Eine Signatur kann nachweisen, wer der Verfasser einer Nachricht ist, und verhindert unentdeckte Manipulationen des Inhalts. Aber was bedeutet es für die Verbindlichkeit, dass eine E-Mail signiert ist?
Ihre Antwort: Gar nichts.
Es gibt keine verbindliche Festlegung (nicht einmal eine Empfehlung), welche formale Bedeutung mit einer Signierung einhergeht – weder rechtlich noch von der technischen Seite (OpenPGP-Standard).
Die einzige verbindliche Regelung zur Bedeutung von Signaturen – die allerdings auf absehbare Zeit für OpenPGP keine Rolle spielt – findet sich in § 126a BGB (in Verbindung mit dem Signaturgesetz):
(1) Soll die gesetzlich vorgeschriebene schriftliche Form durch die elektronische Form ersetzt werden, so muss der Aussteller der Erklärung dieser seinen Namen hinzufügen und das elektronische Dokument mit einer qualifizierten elektronischen Signatur nach dem Signaturgesetz versehen.
OpenPGP-Signaturen – fortgeschrittene elektronische Signaturen in der Terminologie des Signaturgesetzes – machen zwar einigermaßen beweisbar, dass jemand etwas verfasst hat, haben aber ansonsten keinen Einfluss darauf, was man aus einer Mail ableiten kann. Unter geeigneten Umständen mag auch eine normale, unsignierte Mail als Beweis für eine Aussage herangezogen werden. Man kann sich dabei nicht darauf berufen, dass es eine normale Mail ist, sondern nur bestreiten, dass sie authentisch ist.
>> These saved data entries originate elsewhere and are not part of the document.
(* ===== verification/Store.v ===== *)
(** * The MongoDB store as seen through the Mongoose models

    [server.js] declares five Mongoose models (lines 35-99).  Each
    collection is a list of documents in insertion (natural) order, the
    order a query returns them in before any [.sort]; documents are
    looked up by their ObjectId [_id].  [db_up] says whether the database answers: every query
    fails with [Unavailable] when it does not.

    The Message model is modelled in full: [new Message({room, sender,
    content})] (line 575) builds a document with a fresh [_id] and
    [timestamp: Date.now] (line 88) and casts [sender] to an ObjectId;
    [save] (line 576) first validates (a cast failure of [sender], or a
    missing or empty [content], which is [required], line 87) and then
    appends; [findById(...).populate('sender', 'displayName photo')]
    (line 579) and [find({room}).populate(...).sort({timestamp: 1})]
    (line 549) read it back. *)

From S2P Require Import Prelude JsString ObjectId.

Open Scope stdpp_scope.

Module Store.
Import ObjectId.

(** Milliseconds since the epoch, [Date.now()]. *)
Definition Date := Z.

(** ** Schemas *)

Inductive Role := student | secretary | admin.

#[export] Instance Role_eq_dec : EqDecision Role.
Proof. solve_decision. Defined.

(** [userSchema], lines 36-58. *)
Record User := {
  u_id : ObjectId;
  googleId : option string;
  displayName : option string;
  email : string;
  password : option string;
  photo : option string;
  isVerified : bool;
  verificationCode : option string;
  verificationCodeExpires : option Date;
  department : option string;
  college : option string;
  class : option string;
  year : option string;
  placedAt : option string;
  leetCodeHandle : option string;
  codeForcesHandle : option string;
  role : Role;
  following : list ObjectId;
  followers : list ObjectId;
  friends : list ObjectId;
  u_createdAt : Date;
}.

#[export] Instance User_eq_dec : EqDecision User.
Proof. solve_decision. Defined.

Inductive FollowStatus := pending | accepted | rejected.

#[export] Instance FollowStatus_eq_dec : EqDecision FollowStatus.
Proof. solve_decision. Defined.

(** [followRequestSchema], lines 93-98. *)
Record FollowRequest := {
  fr_id : ObjectId;
  fr_sender : ObjectId;
  fr_receiver : ObjectId;
  fr_status : FollowStatus;
  fr_createdAt : Date;
}.

(** [noteSchema], lines 63-70. *)
Record Note := {
  n_id : ObjectId;
  n_title : option string;
  n_subject : option string;
  n_fileUrl : option string;
  n_uploadedBy : option ObjectId;
  n_tags : list string;
  n_createdAt : Date;
}.

Inductive AnnouncementType := hackathon | club | general.

(** [announcementSchema], lines 74-80. *)
Record Announcement := {
  a_id : ObjectId;
  a_title : option string;
  a_content : option string;
  a_postedBy : option ObjectId;
  a_type : AnnouncementType;
  a_createdAt : Date;
}.

(** [messageSchema], lines 84-89: [room] is an optional string, [sender]
    an optional ObjectId, [content] required. *)
Record Message := {
  m_id : ObjectId;
  m_room : option string;
  m_sender : option ObjectId;
  m_content : option string;
  m_timestamp : Date;
}.

Record DB := {
  users : list User;
  notes : list Note;
  announcements : list Announcement;
  messages : list Message;
  followRequests : list FollowRequest;
  db_up : bool;
}.

Definition set_messages (ms : list Message) (db : DB) : DB :=
  {| users := users db; notes := notes db; announcements := announcements db;
     messages := ms; followRequests := followRequests db; db_up := db_up db |}.

(** [Model.findById(id)] on a collection. *)
Definition find_user (id : ObjectId) (db : DB) : option User :=
  List.find (fun u => bool_decide (u_id u = id)) (users db).

Inductive DbError :=
| ValidationError (path : string)
| CastError (path : string)
| DuplicateKey (index : string)
(** [save()] of a loaded document that is no longer in the collection *)
| DocumentNotFound
(** [$set] of the immutable [_id] *)
| ImmutableField (path : string)
| Unavailable.

(** ** The Message model *)

(** The [data] of a [send_message] event; a missing field is
    [undefined]. *)
Record SendPayload := {
  p_room : option string;
  p_sender : option string;
  p_content : option string;
}.

(** [new Message({ room, sender, content })] with the defaults of the
    schema; a [sender] that does not cast is left unset and reported
    by [message_errors]. *)
Definition new_Message (id : ObjectId) (now : Date) (p : SendPayload) : Message :=
  {| m_id := id;
     m_room := p_room p;
     m_sender := p_sender p ≫= ObjectId.cast;
     m_content := p_content p;
     m_timestamp := now |}.

(** The errors [validate] reports: the cast error of [sender] and the
    [required] validator of [content], which rejects [undefined] and the
    empty string and nothing else. *)
Definition message_errors (p : SendPayload) : list DbError :=
  (match p_sender p with
   | Some s => if ObjectId.cast s is None then [CastError "sender"] else []
   | None => []
   end) ++
  (match p_content p with
   | None | Some EmptyString => [ValidationError "content"]
   | Some _ => []
   end).

(** [await newMessage.save()]: validation first, then the insert. *)
Definition Message_save (m : Message) (errs : list DbError) (db : DB) : result DbError DB :=
  match errs with
  | e :: _ => Err e
  | [] => if db_up db then Ok (set_messages (messages db ++ [m]) db) else Err Unavailable
  end.

(** [.populate('sender', 'displayName photo')]: a sender that is not a
    user document populates to [null]. *)
Record SenderInfo := {
  si_id : ObjectId;
  si_displayName : option string;
  si_photo : option string;
}.

Record PopMessage := {
  pm_id : ObjectId;
  pm_room : option string;
  pm_sender : option SenderInfo;
  pm_content : option string;
  pm_timestamp : Date;
}.

Definition sender_info (db : DB) (id : ObjectId) : option SenderInfo :=
  u ← find_user id db;
  Some {| si_id := id; si_displayName := displayName u; si_photo := photo u |}.

Definition populate (db : DB) (m : Message) : PopMessage :=
  {| pm_id := m_id m;
     pm_room := m_room m;
     pm_sender := m_sender m ≫= sender_info db;
     pm_content := m_content m;
     pm_timestamp := m_timestamp m |}.

(** [Message.findById(id).populate(...)]. *)
Definition Message_findById (id : ObjectId) (db : DB) : result DbError (option PopMessage) :=
  if db_up db
  then Ok (populate db <$> List.find (fun m => bool_decide (m_id m = id)) (messages db))
  else Err Unavailable.

Definition ts_le (a b : Message) : bool := (m_timestamp a <=? m_timestamp b)%Z.

Definition in_room (r : string) (m : Message) : Prop := m_room m = Some r.

#[export] Instance in_room_dec r m : Decision (in_room r m).
Proof. unfold in_room. apply _. Defined.

(** [Message.find({ room }).populate(...).sort({ timestamp: 1 })]. *)
Definition room_history (r : string) (db : DB) : list PopMessage :=
  map (populate db) (sort_by ts_le (filter (in_room r) (messages db))).

Definition Message_find_room (r : string) (db : DB) : result DbError (list PopMessage) :=
  if db_up db then Ok (room_history r db) else Err Unavailable.

(** ** Sample data

    Users with the schema defaults, a collection the examples of the
    later files start from, and the database going down. *)

Definition demo_user (id : ObjectId) (name : string) : User :=
  {| u_id := id; googleId := None; displayName := Some name;
     email := name +:+ "@campus.edu"; password := None; photo := None;
     isVerified := true; verificationCode := None; verificationCodeExpires := None;
     department := None; college := None; class := None; year := None;
     placedAt := None; leetCodeHandle := None; codeForcesHandle := None;
     role := student; following := []; followers := []; friends := [];
     u_createdAt := 0%Z |}.

Definition demo_db : DB :=
  {| users := [demo_user 1%N "asha"; demo_user 2%N "ravi"]; notes := [];
     announcements := []; messages := []; followRequests := []; db_up := true |}.

Definition set_up (up : bool) (db : DB) : DB :=
  {| users := users db; notes := notes db; announcements := announcements db;
     messages := messages db; followRequests := followRequests db; db_up := up |}.

(** ** Lemmas *)

Lemma Message_save_ok m errs db db' :
  Message_save m errs db = Ok db' ->
  errs = [] /\ db_up db = true /\ db' = set_messages (messages db ++ [m]) db.
Proof.
  unfold Message_save. destruct errs; [|done].
  destruct (db_up db); [|done]. intros [= <-]. done.
Qed.

Lemma Message_save_errors m errs db : errs <> [] -> is_ok (Message_save m errs db) = false.
Proof. by destruct errs. Qed.

Lemma message_errors_content d :
  (p_content d = None \/ p_content d = Some "") -> message_errors d <> [].
Proof.
  unfold message_errors. intros Hc.
  destruct (p_sender d) as [s|]; [destruct (ObjectId.cast s)|];
    destruct Hc as [-> | ->]; done.
Qed.

Lemma populate_set_messages ms db : populate (set_messages ms db) = populate db.
Proof. done. Qed.

(** Appending a message of room [r] whose timestamp is not below any
    stored timestamp appends its populated form to the history of [r]. *)
Lemma room_history_append r m db :
  in_room r m ->
  Forall (fun m' => (m_timestamp m' <= m_timestamp m)%Z) (messages db) ->
  room_history r (set_messages (messages db ++ [m]) db) =
    room_history r db ++ [populate db m].
Proof.
  intros Hr Hts. unfold room_history. rewrite populate_set_messages. cbn [messages set_messages].
  rewrite filter_app, filter_cons_True, filter_nil by done.
  rewrite sort_by_app_last, map_app; [done|].
  apply Forall_filter_of. eapply Forall_impl; [exact Hts|].
  intros m' Hle. unfold ts_le. by apply Z.leb_le.
Qed.

(** Two messages of room [r] appended in the reverse order of their
    timestamps, both not below any stored one, appear in the history in
    timestamp order. *)
Lemma room_history_append_swap r m1 m2 db :
  in_room r m1 -> in_room r m2 ->
  Forall (fun m' => (m_timestamp m' <= m_timestamp m1)%Z) (messages db) ->
  (m_timestamp m1 < m_timestamp m2)%Z ->
  room_history r (set_messages (messages db ++ [m2; m1]) db) =
    room_history r db ++ [populate db m1; populate db m2].
Proof.
  intros Hr1 Hr2 Hts Hlt. unfold room_history. rewrite populate_set_messages. cbn [messages set_messages].
  rewrite filter_app, filter_cons_True, filter_cons_True, filter_nil by done.
  rewrite sort_by_app_swap, map_app; [done| |unfold ts_le; apply Z.leb_gt; lia].
  apply Forall_filter_of. eapply Forall_impl; [exact Hts|].
  intros m' Hle. unfold ts_le. by apply Z.leb_le.
Qed.

(** A message of another room leaves the history of [r] unchanged. *)
Lemma room_history_append_other r m db :
  ¬ in_room r m ->
  room_history r (set_messages (messages db ++ [m]) db) = room_history r db.
Proof.
  intros Hr. unfold room_history. rewrite populate_set_messages. cbn [messages set_messages].
  by rewrite filter_app, filter_cons_False, filter_nil, app_nil_r by done.
Qed.
End Store.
OpenPGP-Signaturen sind ein Low-Level-Tool. Was sie bedeuten sollen, muss erst festgelegt werden. Im allgemeinen wird man das – wie immer – aus dem Inhalt der Mail ableiten müssen. Viele Leute signieren alle ihre Mails, um triviale Adressfälschung und social engineering zu unterbinden. In diesen Fällen sagt die Signatur inhaltlich überhaupt nichts aus. Manche Leute signieren nur ihre wichtigen Mails. Da mag eine Signatur bedeuten, dass der Inhalt der Mail besonders geprüft wurde. Aber diese Leute könnten sich – wie gesagt – normalerweise nicht darauf berufen, dass eine Mail nicht signiert wurde und deshalb nicht "ernst genommen" werden müsse.
Manche Schlüsselbesitzer versehen ihre Schlüssel mit einer Schlüsselrichtlinie, aus der hervorgeht, wofür sie den Schlüssel offiziell verwenden – und wofür eben nicht.
Um diesbezüglich auf der sicheren Seite zu sein, muss man wohl eine hinreichend präzise Vereinbarung mit dem Kommunikationspartner treffen. Die könnte so aussehen, dass nur solche Mitteilungen als rechtsverbindlich anzusehen sind, die mit einem bestimmten Schlüssel signiert wurden.
Ein weiteres grundsätzliches Problem, das vor allem bei Signaturen auftritt: Dass Sie selber (zurecht) sicher sind, dass jemand der Besitzer eines bestimmten Schlüssels ist, heißt noch lange nicht, dass Sie das gegenüber Dritten auch beweisen können! Leicht ist das nur bei qualifizierten Signaturen. Ansonsten brauchen Sie womöglich eine händische Unterschrift des Schlüsselbesitzers, die das bestätigt, oder Zeugen (z.B. Personen oder Organisationen, die den Schlüssel signiert haben).